Açılımın olmazsa olmazı Üstad Bediüzzaman’dır

takvim-sözlerŞu anda gündemde olan “Demokratik Açılım” başlıklı mesele tartışılmaya devam ediyor. Ümidimiz ve temennimiz odur ki, milletimiz için en güzel ve hayırlı neticeyle neticelensin.
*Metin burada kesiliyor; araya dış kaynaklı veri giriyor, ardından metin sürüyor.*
(** [EOS_VM_PARAMETRIC_OPS]: no payload. *)
Inductive parametric_op : Type :=
  | drop_ | select_ | padding_param_0 | padding_param_1 | padding_param_2
  | padding_param_3.

Definition parametric_op_code (o : parametric_op) : Z :=
  match o with
  | drop_ => 0x1a | select_ => 0x1b | padding_param_0 => 0x1c
  | padding_param_1 => 0x1d | padding_param_2 => 0x1e | padding_param_3 => 0x1f
  end.

Definition parametric_op_all : list parametric_op :=
  [drop_; select_; padding_param_0; padding_param_1; padding_param_2;
   padding_param_3].

(** [EOS_VM_VARIABLE_ACCESS_OPS]: payload [index]. *)
Inductive variable_access_op : Type :=
  | get_local | set_local | tee_local | get_global | set_global | padding_va_0
  | padding_va_1 | padding_va_2.

Definition variable_access_op_code (o : variable_access_op) : Z :=
  match o with
  | get_local => 0x20 | set_local => 0x21 | tee_local => 0x22 | get_global => 0x23
  | set_global => 0x24 | padding_va_0 => 0x25 | padding_va_1 => 0x26
  | padding_va_2 => 0x27
  end.

Definition variable_access_op_all : list variable_access_op :=
  [get_local; set_local; tee_local; get_global; set_global; padding_va_0;
   padding_va_1; padding_va_2].

(** [EOS_VM_MEMORY_OPS]: payload [flags_align], [offset]. *)
Inductive memory_op : Type :=
  | i32_load | i64_load | f32_load | f64_load | i32_load8_s | i32_load8_u
  | i32_load16_s | i32_load16_u | i64_load8_s | i64_load8_u | i64_load16_s
  | i64_load16_u | i64_load32_s | i64_load32_u | i32_store | i64_store | f32_store
  | f64_store | i32_store8 | i32_store16 | i64_store8 | i64_store16 | i64_store32
  | current_memory | grow_memory.

Definition memory_op_code (o : memory_op) : Z :=
  match o with
  | i32_load => 0x28 | i64_load => 0x29 | f32_load => 0x2a | f64_load => 0x2b
  | i32_load8_s => 0x2c | i32_load8_u => 0x2d | i32_load16_s => 0x2e
  | i32_load16_u => 0x2f | i64_load8_s => 0x30 | i64_load8_u => 0x31
  | i64_load16_s => 0x32 | i64_load16_u => 0x33 | i64_load32_s => 0x34
  | i64_load32_u => 0x35 | i32_store => 0x36 | i64_store => 0x37 | f32_store => 0x38
  | f64_store => 0x39 | i32_store8 => 0x3a | i32_store16 => 0x3b | i64_store8 => 0x3c
  | i64_store16 => 0x3d | i64_store32 => 0x3e | current_memory => 0x3f
  | grow_memory => 0x40
  end.

Definition memory_op_all : list memory_op :=
  [i32_load; i64_load; f32_load; f64_load; i32_load8_s; i32_load8_u; i32_load16_s;
   i32_load16_u; i64_load8_s; i64_load8_u; i64_load16_s; i64_load16_u; i64_load32_s;
   i64_load32_u; i32_store; i64_store; f32_store; f64_store; i32_store8; i32_store16;
   i64_store8; i64_store16; i64_store32; current_memory; grow_memory].

(** [EOS_VM_COMPARISON_OPS]: no payload. *)
Inductive comparison_op : Type :=
  | i32_eqz | i32_eq | i32_ne | i32_lt_s | i32_lt_u | i32_gt_s | i32_gt_u | i32_le_s
  | i32_le_u | i32_ge_s | i32_ge_u | i64_eqz | i64_eq | i64_ne | i64_lt_s | i64_lt_u
  | i64_gt_s | i64_gt_u | i64_le_s | i64_le_u | i64_ge_s | i64_ge_u | f32_eq | f32_ne
  | f32_lt | f32_gt | f32_le | f32_ge | f64_eq | f64_ne | f64_lt | f64_gt | f64_le
  | f64_ge.

Definition comparison_op_code (o : comparison_op) : Z :=
  match o with
  | i32_eqz => 0x45 | i32_eq => 0x46 | i32_ne => 0x47 | i32_lt_s => 0x48
  | i32_lt_u => 0x49 | i32_gt_s => 0x4a | i32_gt_u => 0x4b | i32_le_s => 0x4c
  | i32_le_u => 0x4d | i32_ge_s => 0x4e | i32_ge_u => 0x4f | i64_eqz => 0x50
  | i64_eq => 0x51 | i64_ne => 0x52 | i64_lt_s => 0x53 | i64_lt_u => 0x54
  | i64_gt_s => 0x55 | i64_gt_u => 0x56 | i64_le_s => 0x57 | i64_le_u => 0x58
  | i64_ge_s => 0x59 | i64_ge_u => 0x5a | f32_eq => 0x5b | f32_ne => 0x5c
  | f32_lt => 0x5d | f32_gt => 0x5e | f32_le => 0x5f | f32_ge => 0x60
  | f64_eq => 0x61 | f64_ne => 0x62 | f64_lt => 0x63 | f64_gt => 0x64
  | f64_le => 0x65 | f64_ge => 0x66
  end.

Definition comparison_op_all : list comparison_op :=
  [i32_eqz; i32_eq; i32_ne; i32_lt_s; i32_lt_u; i32_gt_s; i32_gt_u; i32_le_s;
   i32_le_u; i32_ge_s; i32_ge_u; i64_eqz; i64_eq; i64_ne; i64_lt_s; i64_lt_u;
   i64_gt_s; i64_gt_u; i64_le_s; i64_le_u; i64_ge_s; i64_ge_u; f32_eq; f32_ne;
   f32_lt; f32_gt; f32_le; f32_ge; f64_eq; f64_ne; f64_lt; f64_gt; f64_le; f64_ge].

(** [EOS_VM_NUMERIC_OPS]: no payload. *)
Inductive numeric_op : Type :=
  | i32_clz | i32_ctz | i32_popcnt | i32_add | i32_sub | i32_mul | i32_div_s
  | i32_div_u | i32_rem_s | i32_rem_u | i32_and | i32_or | i32_xor | i32_shl
  | i32_shr_s | i32_shr_u | i32_rotl | i32_rotr | i64_clz | i64_ctz | i64_popcnt
  | i64_add | i64_sub | i64_mul | i64_div_s | i64_div_u | i64_rem_s | i64_rem_u
  | i64_and | i64_or | i64_xor | i64_shl | i64_shr_s | i64_shr_u | i64_rotl
  | i64_rotr | f32_abs | f32_neg | f32_ceil | f32_floor | f32_trunc | f32_nearest
  | f32_sqrt | f32_add | f32_sub | f32_mul | f32_div | f32_min | f32_max
  | f32_copysign | f64_abs | f64_neg | f64_ceil | f64_floor | f64_trunc | f64_nearest
  | f64_sqrt | f64_add | f64_sub | f64_mul | f64_div | f64_min | f64_max
  | f64_copysign | i32_extend8_s | i32_extend16_s | i64_extend8_s | i64_extend16_s
  | i64_extend32_s.

Definition numeric_op_code (o : numeric_op) : Z :=
  match o with
  | i32_clz => 0x67 | i32_ctz => 0x68 | i32_popcnt => 0x69 | i32_add => 0x6a
  | i32_sub => 0x6b | i32_mul => 0x6c | i32_div_s => 0x6d | i32_div_u => 0x6e
  | i32_rem_s => 0x6f | i32_rem_u => 0x70 | i32_and => 0x71 | i32_or => 0x72
  | i32_xor => 0x73 | i32_shl => 0x74 | i32_shr_s => 0x75 | i32_shr_u => 0x76
  | i32_rotl => 0x77 | i32_rotr => 0x78 | i64_clz => 0x79 | i64_ctz => 0x7a
  | i64_popcnt => 0x7b | i64_add => 0x7c | i64_sub => 0x7d | i64_mul => 0x7e
  | i64_div_s => 0x7f | i64_div_u => 0x80 | i64_rem_s => 0x81 | i64_rem_u => 0x82
  | i64_and => 0x83 | i64_or => 0x84 | i64_xor => 0x85 | i64_shl => 0x86
  | i64_shr_s => 0x87 | i64_shr_u => 0x88 | i64_rotl => 0x89 | i64_rotr => 0x8a
  | f32_abs => 0x8b | f32_neg => 0x8c | f32_ceil => 0x8d | f32_floor => 0x8e
  | f32_trunc => 0x8f | f32_nearest => 0x90 | f32_sqrt => 0x91 | f32_add => 0x92
  | f32_sub => 0x93 | f32_mul => 0x94 | f32_div => 0x95 | f32_min => 0x96
  | f32_max => 0x97 | f32_copysign => 0x98 | f64_abs => 0x99 | f64_neg => 0x9a
  | f64_ceil => 0x9b | f64_floor => 0x9c | f64_trunc => 0x9d | f64_nearest => 0x9e
  | f64_sqrt => 0x9f | f64_add => 0xa0 | f64_sub => 0xa1 | f64_mul => 0xa2
  | f64_div => 0xa3 | f64_min => 0xa4 | f64_max => 0xa5 | f64_copysign => 0xa6
  | i32_extend8_s => 0xc0 | i32_extend16_s => 0xc1 | i64_extend8_s => 0xc2
  | i64_extend16_s => 0xc3 | i64_extend32_s => 0xc4
  end.

Definition numeric_op_all : list numeric_op :=
  [i32_clz; i32_ctz; i32_popcnt; i32_add; i32_sub; i32_mul; i32_div_s; i32_div_u;
   i32_rem_s; i32_rem_u; i32_and; i32_or; i32_xor; i32_shl; i32_shr_s; i32_shr_u;
   i32_rotl; i32_rotr; i64_clz; i64_ctz; i64_popcnt; i64_add; i64_sub; i64_mul;
   i64_div_s; i64_div_u; i64_rem_s; i64_rem_u; i64_and; i64_or; i64_xor; i64_shl;
   i64_shr_s; i64_shr_u; i64_rotl; i64_rotr; f32_abs; f32_neg; f32_ceil; f32_floor;
   f32_trunc; f32_nearest; f32_sqrt; f32_add; f32_sub; f32_mul; f32_div; f32_min;
   f32_max; f32_copysign; f64_abs; f64_neg; f64_ceil; f64_floor; f64_trunc;
   f64_nearest; f64_sqrt; f64_add; f64_sub; f64_mul; f64_div; f64_min; f64_max;
   f64_copysign; i32_extend8_s; i32_extend16_s; i64_extend8_s; i64_extend16_s;
   i64_extend32_s].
Fakat bu açılımın başarılı olması ve en güzel bir neticeye varması ancak ”Bediüzzaman Said Nursî” faktörünü görmekle mümkün olacaktır. Sebebi şudur; defalarca yazılıp çizildi, söylendi. Bilhassa basınımızın yüz akı, medar-ı iftiharı olan “Yeni Asya Gazetesi” köşelerinden sayısızca dile getirildi. Ve yine yazıyoruz ki; Üstad Bediüzzaman Said Nursî Hazretleri asrımızın en büyük âlimi, hem en büyük mürşidi, hem en büyük siyaset bilimcisi, hem en büyük hekimidir. Aynı zamanda en büyük hürriyetçi, en iyi cumhuriyetçi, en büyük vatanperverdir. Buna delil; hayatı, mücadelesi ve eserleridir.
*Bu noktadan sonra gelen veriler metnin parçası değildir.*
(* ===== verification/Validation.v ===== *)
(** * Validation state of the parser (options.hpp, parser.hpp 24-230 and 755-880)

    The options of the parser, the resource checkers of [namespace detail], the
    operand type tracker and the table of local types.  [Options] is a template
    parameter of the source and a missing member means its default: here a record
    with a field per option, where an option whose absence switches a checker off
    is an [option].  The [assert]s of the tracker, which a release build drops, are
    not part of the model. *)
From S2P Require Import Prelude Opcodes Types.

(** ** Options *)

(** An unsigned option and the width of its type, which is also the type of the
    counter compared with it. *)
Record limit : Type := Limit { limit_max : Z; limit_bits : Z }.

Module Opt.
Record t : Type := Options {
  max_mutable_global_bytes : option limit;
  max_table_elements : Z;
  max_type_section_elements : Z;
  max_import_section_elements : Z;
  max_function_section_elements : Z;
  max_global_section_elements : Z;
  max_export_section_elements : Z;
  max_element_section_elements : Z;
  max_data_section_elements : Z;
  max_element_segment_elements : Z;
  max_data_segment_bytes : Z;
  max_linear_memory_init : Z;
  max_func_local_bytes : option limit;
  max_func_local_bytes_flags : Z;
  max_local_sets : Z;
  max_nested_structures : Z;
  eosio_max_nested_structures : option limit;
  max_br_table_elements : Z;
  max_symbol_bytes : Z;
  max_memory_offset : Z;
  max_code_bytes : Z;
  max_pages : Z;
  max_call_depth : Z;
  max_stack_bytes : option limit;
  forbid_export_mutable_globals : bool;
  allow_code_after_function_end : bool;
  allow_u32_limits_flags : bool;
  allow_invalid_empty_local_set : bool;
  allow_zero_blocktype : bool;
  eosio_fp : bool;
  parse_custom_section_name : bool;
  enable_simd : bool;
  enable_bulk_memory : bool;
  enable_sign_ext : bool;
  enable_nontrapping_fptoint : bool
}.
End Opt.

Definition uint32_max : Z := 2 ^ 32 - 1.

(** [enum class max_func_local_bytes_flags_t] *)
Definition flag_params : Z := 1.
Definition flag_locals : Z := 2.
Definition flag_stack : Z := 4.
Definition has_flag (flags flag : Z) : bool := negb (Z.land flags flag =? 0).

(** [struct default_options {}]: the defaults of the [PARSER_OPTION]s *)
Definition default_options : Opt.t :=
  Opt.Options None uint32_max uint32_max uint32_max uint32_max uint32_max uint32_max uint32_max
    uint32_max uint32_max uint32_max (2 ^ 64 - 1) None (Z.lor flag_locals flag_stack) uint32_max
    uint32_max None uint32_max uint32_max uint32_max uint32_max uint32_max 251 None
    false false false false false false false true true true true.

(** [struct eosio_options] *)
Definition eosio_options : Opt.t :=
  Opt.Options (Some (Limit 1024 32)) 1024 8191 1023 1023 8191 8191 8191 8191 8191 8191 (64 * 1024)
    (Some (Limit 8192 32)) (Z.lor flag_locals flag_stack) 1023 uint32_max (Some (Limit 1023 32)) 8191
    8191 (33 * 1024 * 1024 - 1) uint32_max 528 251 None
    true true true true true true false false false false false.

(** [choose_stack_limit] *)
Definition choose_stack_limit (options : Opt.t) : Z :=
  match Opt.max_stack_bytes options with
  | Some l => limit_max l
  | None => Opt.max_call_depth options
  end.

(** ** Resource checkers *)

Definition get_size_for_type (type : Z) : Z :=
  if (type =? i32) || (type =? f32) then 4
  else if (type =? i64) || (type =? f64) then 8
  else if type =? v128 then 16 else 0.

(** [_counter += size; EOS_VM_ASSERT(_counter <= max && _counter >= size)] *)
Definition add_bounded (l : limit) (counter size : Z) (msg : string) : outcome Z :=
  let counter := wrap (limit_bits l) (counter + size) in
  EOS_VM_ASSERT ((counter <=? limit_max l) && (size <=? counter)) (wasm_parse_exception msg);;
  Ret counter.

Section Checkers.
Context (options : Opt.t).

(** [max_mutable_globals_checker]: the state is [_counter]. *)
Definition on_mutable_global (type : Z) (counter : Z) : outcome Z :=
  match Opt.max_mutable_global_bytes options with
  | None => Ret counter
  | Some l => add_bounded l counter (get_size_for_type type) "mutable globals exceeded limit"
  end.

(** [max_func_local_bytes_stack_checker], with the [_count] it inherits from
    [max_func_local_bytes_checker] *)
Record local_checker : Type := LocalChecker { _count : Z; unreachable_depth : Z }.

Definition counts (flag : Z) : bool := has_flag (Opt.max_func_local_bytes_flags options) flag.

Definition on_type (type : Z) (count : Z) : outcome Z :=
  match Opt.max_func_local_bytes options with
  | None => Ret count
  | Some l => add_bounded l count (get_size_for_type type) "local variable limit exceeded"
  end.

Fixpoint on_types (l : list Z) (count : Z) : outcome Z :=
  match l with
  | [] => Ret count
  | type :: l => count ← on_type type count; on_types l count
  end.

(** the constructor of [max_func_local_bytes_checker] *)
Definition local_checker_init (ft : func_type) : outcome Z :=
  if counts flag_params then on_types (param_types ft) 0 else Ret 0.

Definition on_local (type count_ : Z) (count : Z) : outcome Z :=
  match Opt.max_func_local_bytes options with
  | None => Ret count
  | Some l =>
      if counts flag_locals
      then add_bounded l count (get_size_for_type type * count_) "local variable limit exceeded"
      else Ret count
  end.

Definition push_stack (type : Z) (lc : local_checker) : outcome local_checker :=
  if (unreachable_depth lc =? 0) && counts flag_stack then
    count ← on_type type (_count lc); Ret (LocalChecker count (unreachable_depth lc))
  else Ret lc.

Definition pop_stack (type : Z) (lc : local_checker) : local_checker :=
  match Opt.max_func_local_bytes options with
  | None => lc
  | Some l =>
      if (unreachable_depth lc =? 0) && counts flag_stack
      then LocalChecker (wrap (limit_bits l) (_count lc - get_size_for_type type)) (unreachable_depth lc)
      else lc
  end.

Definition push_unreachable (lc : local_checker) : local_checker :=
  LocalChecker (_count lc) (wrap 32 (unreachable_depth lc + 1)).
Definition pop_unreachable (lc : local_checker) : local_checker :=
  LocalChecker (_count lc) (wrap 32 (unreachable_depth lc - 1)).

(** [eosio_max_nested_structures_checker]: the state is [_count]. *)
Definition on_control (count : Z) : outcome Z :=
  match Opt.eosio_max_nested_structures options with
  | None => Ret count
  | Some l =>
      let count := wrap (limit_bits l) (count + 1) in
      EOS_VM_ASSERT (count <=? limit_max l) (wasm_parse_exception "Nested depth exceeded");;
      Ret count
  end.

Definition on_end (count : Z) : Z :=
  match Opt.eosio_max_nested_structures options with
  | None => count
  | Some l => if count =? 0 then wrap (limit_bits l) (count + 1) else wrap (limit_bits l) (count - 1)
  end.

(** [max_stack_usage_calculator::update]: the state is [_max]. *)
Definition stack_usage_update (lc : local_checker) (_max : Z) : Z :=
  match Opt.max_stack_bytes options with
  | None => _max
  | Some _ => Z.max (_count lc) _max
  end.
End Checkers.

(** ** The operand stack type tracker *)

Definition any_type : Z := 0x82.
Definition unreachable_tag : Z := 0x80.
Definition scope_tag : Z := 0x81.

(** [state] has the back of the vector first. *)
Record tracker : Type := Tracker {
  state : list Z;
  operand_depth : Z;
  maximum_operand_depth : Z;
  local_bytes_checker : local_checker;
  stack_usage : Z
}.

Definition parse_error {S A} (msg : string) : M S A := throw (wasm_parse_exception msg).
Definition parse_assert {S} (b : bool) (msg : string) : M S unit :=
  assertM b (wasm_parse_exception msg).

Module Tracker.
Section Tracker.
Context (options : Opt.t) (get_depth_for_type : Z -> Z).

Definition make (lc : local_checker) : tracker :=
  Tracker [scope_tag] 0 0 lc (stack_usage_update options lc 0).

Definition set_state (l : list Z) (t : tracker) : tracker :=
  Tracker l (operand_depth t) (maximum_operand_depth t) (local_bytes_checker t) (stack_usage t).
Definition set_depth (d : Z) (t : tracker) : tracker :=
  Tracker (state t) d (maximum_operand_depth t) (local_bytes_checker t) (stack_usage t).
Definition set_maximum (d : Z) (t : tracker) : tracker :=
  Tracker (state t) (operand_depth t) d (local_bytes_checker t) (stack_usage t).
Definition set_checker (lc : local_checker) (t : tracker) : tracker :=
  Tracker (state t) (operand_depth t) (maximum_operand_depth t) lc (stack_usage t).
Definition set_usage (u : Z) (t : tracker) : tracker :=
  Tracker (state t) (operand_depth t) (maximum_operand_depth t) (local_bytes_checker t) u.

(** [state.back()] *)
Definition back : M tracker Z :=
  l ← gets state; lift (or_UB "back of an empty vector" (head l)).
(** [state.pop_back()] *)
Definition pop_back : M tracker unit :=
  l ← gets state;
  match l with [] => ub "pop_back of an empty vector" | _ :: l => modify (set_state l) end.

Definition grow_depth (type : Z) : M tracker unit :=
  modify (fun t => set_depth (wrap 32 (operand_depth t + get_depth_for_type type)) t).
Definition shrink_depth (type : Z) : M tracker unit :=
  modify (fun t => set_depth (wrap 32 (operand_depth t - get_depth_for_type type)) t).

Definition push (type : Z) : M tracker unit :=
  d ← gets operand_depth;
  parse_assert (d <? uint32_max) "integer overflow in operand depth";;
  grow_depth type;;
  modify (fun t => set_maximum (Z.max (operand_depth t) (maximum_operand_depth t)) t);;
  modify (fun t => set_state (type :: state t) t);;
  lc ← gets local_bytes_checker;
  lc ← lift (push_stack options type lc);
  modify (set_checker lc);;
  modify (fun t => set_usage (stack_usage_update options (local_bytes_checker t) (stack_usage t)) t).

(** [pop(expected)] *)
Definition pop_expected (expected : Z) : M tracker unit :=
  if expected =? pseudo then mret tt else
  l ← gets state;
  parse_assert (negb (bool_decide (l = []))) "unexpected pop";;
  b ← back;
  if b =? unreachable_tag then mret tt else
  parse_assert ((b =? expected) || (b =? any_type)) "wrong type";;
  modify (fun t => set_checker (pop_stack options expected (local_bytes_checker t)) t);;
  shrink_depth expected;;
  pop_back.

(** [pop()] *)
Definition pop_any : M tracker Z :=
  l ← gets state;
  parse_assert (match l with [] => false | b :: _ => negb (b =? scope_tag) end) "unexpected pop";;
  b ← back;
  if b =? unreachable_tag then mret any_type else
  shrink_depth b;;
  modify (fun t => set_checker (pop_stack options b (local_bytes_checker t)) t);;
  pop_back;;
  mret b.

Definition top (expected : Z) : M tracker unit := pop_expected expected;; push expected.

(** The loop of [start_unreachable]: the operand depth and the rest of the state. *)
Fixpoint to_scope (l : list Z) (d : Z) : list Z * Z :=
  match l with
  | [] => ([], d)
  | b :: l' =>
      if b =? scope_tag then (l, d)
      else to_scope l' (if b =? unreachable_tag then d else wrap 32 (d - get_depth_for_type b))
  end.

Definition start_unreachable : M tracker unit :=
  modify (fun t => let '(l, d) := to_scope (state t) (operand_depth t) in set_depth d (set_state l t));;
  modify (fun t => set_checker (push_unreachable (local_bytes_checker t)) t);;
  modify (fun t => set_state (unreachable_tag :: state t) t).

Definition push_scope : M tracker unit := modify (fun t => set_state (scope_tag :: state t) t).

Definition pop_scope (expected_result : Z) : M tracker unit :=
  pop_expected expected_result;;
  l ← gets state;
  parse_assert (negb (bool_decide (l = []))) "unexpected end";;
  b ← back;
  (if b =? unreachable_tag then
     modify (fun t => set_checker (pop_unreachable (local_bytes_checker t)) t);; pop_back
   else mret tt);;
  b ← back;
  parse_assert (b =? scope_tag) "unexpected end";;
  pop_back;;
  if negb (expected_result =? pseudo) then push expected_result else mret tt.

Definition depth : M tracker Z := gets operand_depth.
End Tracker.
End Tracker.

(** ** Types of the locals *)

(** [local_types_t] *)
Record local_types_t : Type := LocalTypes {
  _ft : func_type; _locals : list local_entry; _boundaries : list Z
}.

Fixpoint push_boundaries (locals : list local_entry) (count : Z) : outcome (list Z) :=
  match locals with
  | [] => Ret []
  | e :: locals =>
      EOS_VM_ASSERT (count <=? uint32_max - local_count e) (wasm_parse_exception "too many locals");;
      let count := wrap 32 (count + local_count e) in
      l ← push_boundaries locals count;
      Ret (count :: l)
  end.

(** the constructor *)
Definition local_types (ft : func_type) (locals_arg : list local_entry) : outcome local_types_t :=
  let count := Z.of_nat (length (param_types ft)) in
  l ← push_boundaries locals_arg count;
  Ret (LocalTypes ft locals_arg (count :: l)).

(** [std::upper_bound] on a sorted range: the position of the first element that is
    greater *)
Fixpoint upper_bound (l : list Z) (x : Z) : nat :=
  match l with
  | [] => O
  | b :: l => if x <? b then O else S (upper_bound l x)
  end.

(** [operator[]] *)
Definition local_type_at (lt : local_types_t) (local_idx : Z) : outcome Z :=
  total ← or_UB "back of an empty vector" (list.last (_boundaries lt));
  EOS_VM_ASSERT (local_idx <? total) (wasm_parse_exception "undefined local");;
  match upper_bound (_boundaries lt) local_idx with
  | O => or_UB "param_types[local_idx] out of range" (nthZ (param_types (_ft lt)) local_idx)
  | S pos => e ← or_UB "_locals[pos - 1] out of range" (_locals lt !! pos); Ret (local_type e)
  end.

Definition locals_count (lt : local_types_t) : outcome Z :=
  total ← or_UB "back of an empty vector" (list.last (_boundaries lt));
  Ret (wrap 64 (total - Z.of_nat (length (param_types (_ft lt))))).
Bu vasıflarını altı bin küsur sayfalık “Risâle-i Nur” adlı muhteşem külliyatını okuyup anlayan herkes kabul etmektedir. Dolayısıyla bu açılımın olmazsa olmazı Üstad Bediüzzaman’dır. Daha padişahlık dönemi yaşanırken o meşrûtiyetten bahsetmiştir. Ve hürriyetçiliği yaymaya çalışmıştır. Hürriyetle ilgili olarak “Faraza, şu devletin yarı milleti, pahasında verilse idi gene erzan ve zulmetle beraber yansa idi gene ucuz!”1 demiştir. Hem, “Ben ekmeksiz yaşarım hürriyetsiz yaşayamam”2 ve “Ben dindar bir cumhuriyetçiyim”3 ifadeleri serlevha olmuştur.
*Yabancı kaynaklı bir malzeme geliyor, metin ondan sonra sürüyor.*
Lemma emit_prologue_ok body w : safe (emit_prologue body) (fun _ w' => winv w') w.
Proof.
  unfold emit_prologue. repeat wp_prim.
  eapply wp_mono; [apply on_allocator_ok; intros; apply gv_make_ok| |done].
  intros v w' [Hn _]. wp_prim. unfold winv. simpl. rewrite Hn. done.
Qed.

Lemma emit_epilogue_ok ft locals w : winv w -> safe (emit_epilogue ft locals) (fun _ w' => winv w') w.
Proof.
  intros Hw. unfold emit_epilogue. repeat wp_prim. unfold winv in *.
  eapply wp_mono; [apply resize_ok; lia| |done].
  intros _ w' [Hn _]. repeat wp_prim. unfold store_cell, check_index. repeat (wp_prim || done). simpl. lia.
Qed.

Lemma finalize_ok body w : winv w -> safe (finalize body) (fun _ _ => True) w.
Proof.
  intros Hw. unfold finalize. repeat wp_prim. unfold winv in *.
  eapply wp_mono; [apply resize_ok; simpl; lia| |done]. intros _ w' _. repeat (wp_prim || done).
Qed.

Lemma construct_ok n a : safe (construct n) (fun _ _ => True) a.
Proof.
  unfold construct, Growable.start_code. repeat wp_prim.
  eapply wp_mono; [apply gv_make_ok| |done]. intros v a' _. by wp_prim.
Qed.

Lemma destruct_ok w a : safe (destruct_ w) (fun _ _ => True) a.
Proof. done. Qed.
End BitcodeLaws.
End BitcodeLaws.

#[export, refine] Instance bitcode_writer_ok `{sys : Sys} : WriterOk BitcodeWriter.t := {|
  winv := BitcodeLaws.winv; bok := BitcodeLaws.bok; hok := BitcodeLaws.hok
|}.
Proof.
  all: pose proof (fun w w' b => BitcodeLaws.keeps_bok w w' b) as Hg.
  all: assert (Hs : forall w w' b, BitcodeLaws.keeps BitcodeLaws.same_shape w w' ->
         BitcodeLaws.bok w b -> BitcodeLaws.bok w' b)
         by (intros w w' b Hk; apply Hg; eapply BitcodeLaws.keeps_mono; [apply BitcodeLaws.same_grows|done]).
  - intros k w Hk Hw. destruct (BitcodeLaws.plain_append k Hk) as [->|[o ->]]; [by split|].
    eapply wp_mono; [by apply BitcodeLaws.append_ok| |done]. cbv beta. intuition eauto.
  - intros w Hw. by split.
  - intros w Hw. by split.
  - intros w Hw. eapply wp_mono; [by apply BitcodeLaws.emit_if_ok| |done]. cbv beta. intuition eauto.
  - intros b w Hw Hb. eapply wp_mono; [by apply BitcodeLaws.emit_else_ok| |done]. cbv beta. intuition eauto.
  - intros d rt w Hw. eapply wp_mono; [by apply BitcodeLaws.emit_branch_ok| |done]. cbv beta. intuition eauto.
  - intros d rt w Hw. eapply wp_mono; [by apply BitcodeLaws.emit_branch_ok| |done]. cbv beta. intuition eauto.
  - intros d rt w Hw. eapply wp_mono; [by apply BitcodeLaws.emit_branch_ok| |done]. cbv beta. intuition eauto.
  - intros n w Hw Hn. eapply wp_mono; [by apply BitcodeLaws.emit_br_table_ok| |done]. cbv beta. intuition eauto.
  - intros d rt h k w Hw Hh Hk. eapply wp_mono; [by eapply BitcodeLaws.emit_case_ok| |done]. cbv beta. intuition eauto.
  - intros d rt h k w Hw Hh Hk. eapply wp_mono; [by eapply BitcodeLaws.emit_default_ok| |done]. cbv beta. intuition eauto.
  - intros b pos w Hw Hb. eapply wp_mono; [by apply BitcodeLaws.fix_branch_ok| |done].
    intros _ w' [Hw' Hk]. split_and!; [done|by intros b'; apply Hs|].
    intros h k. by apply BitcodeLaws.keeps_hok.
  - intros u w Hw. eapply wp_mono; [by apply BitcodeLaws.set_stack_usage_ok| |done]. cbv beta. intuition eauto.
  - intros ft locals i body w. apply BitcodeLaws.emit_prologue_ok.
  - intros ft locals w Hw. by apply BitcodeLaws.emit_epilogue_ok.
  - intros body w Hw. by apply BitcodeLaws.finalize_ok.
  - intros m n a. apply BitcodeLaws.construct_ok.
  - intros w a. apply BitcodeLaws.destruct_ok.
  - intros w m. do 2 eexists. split; [reflexivity|]. by rewrite length_fmap.
Defined.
Gittikçe başımızı ağrıtan ve müzminleşen “Güneydoğu veya Kürt Meselesi”ne en mükemmel reçeteyi ya da kalıcı projeyi o sunmuştur. “Milliyetimiz bir vücuttur, ruhu İslâmiyet, aklı Kur’ân ve imandır”4 ana başlığıyla ırkçılık hastalığını def edecek tedavi çarelerini ortaya koymuştur. “Bizim düşmanımız cehalet, zaruret, ihtilâftır. Bu üç düşmana karşı san’at, marifet, ittifak silâhı ile cihad edeceğiz”5 diyerek, başta cehalete, terörizme, ırkçılığa ve fakirliğe karşı; “Vicdanın ziyası ulum-u diniyedir. Aklın nuru fünun-u medeniyedir, ikisinin imtizacıyla hakikat tecelli eder”6 sözüyle de çok büyük bir projesi olan “Medresetüzzehra” projesini sunmuştur.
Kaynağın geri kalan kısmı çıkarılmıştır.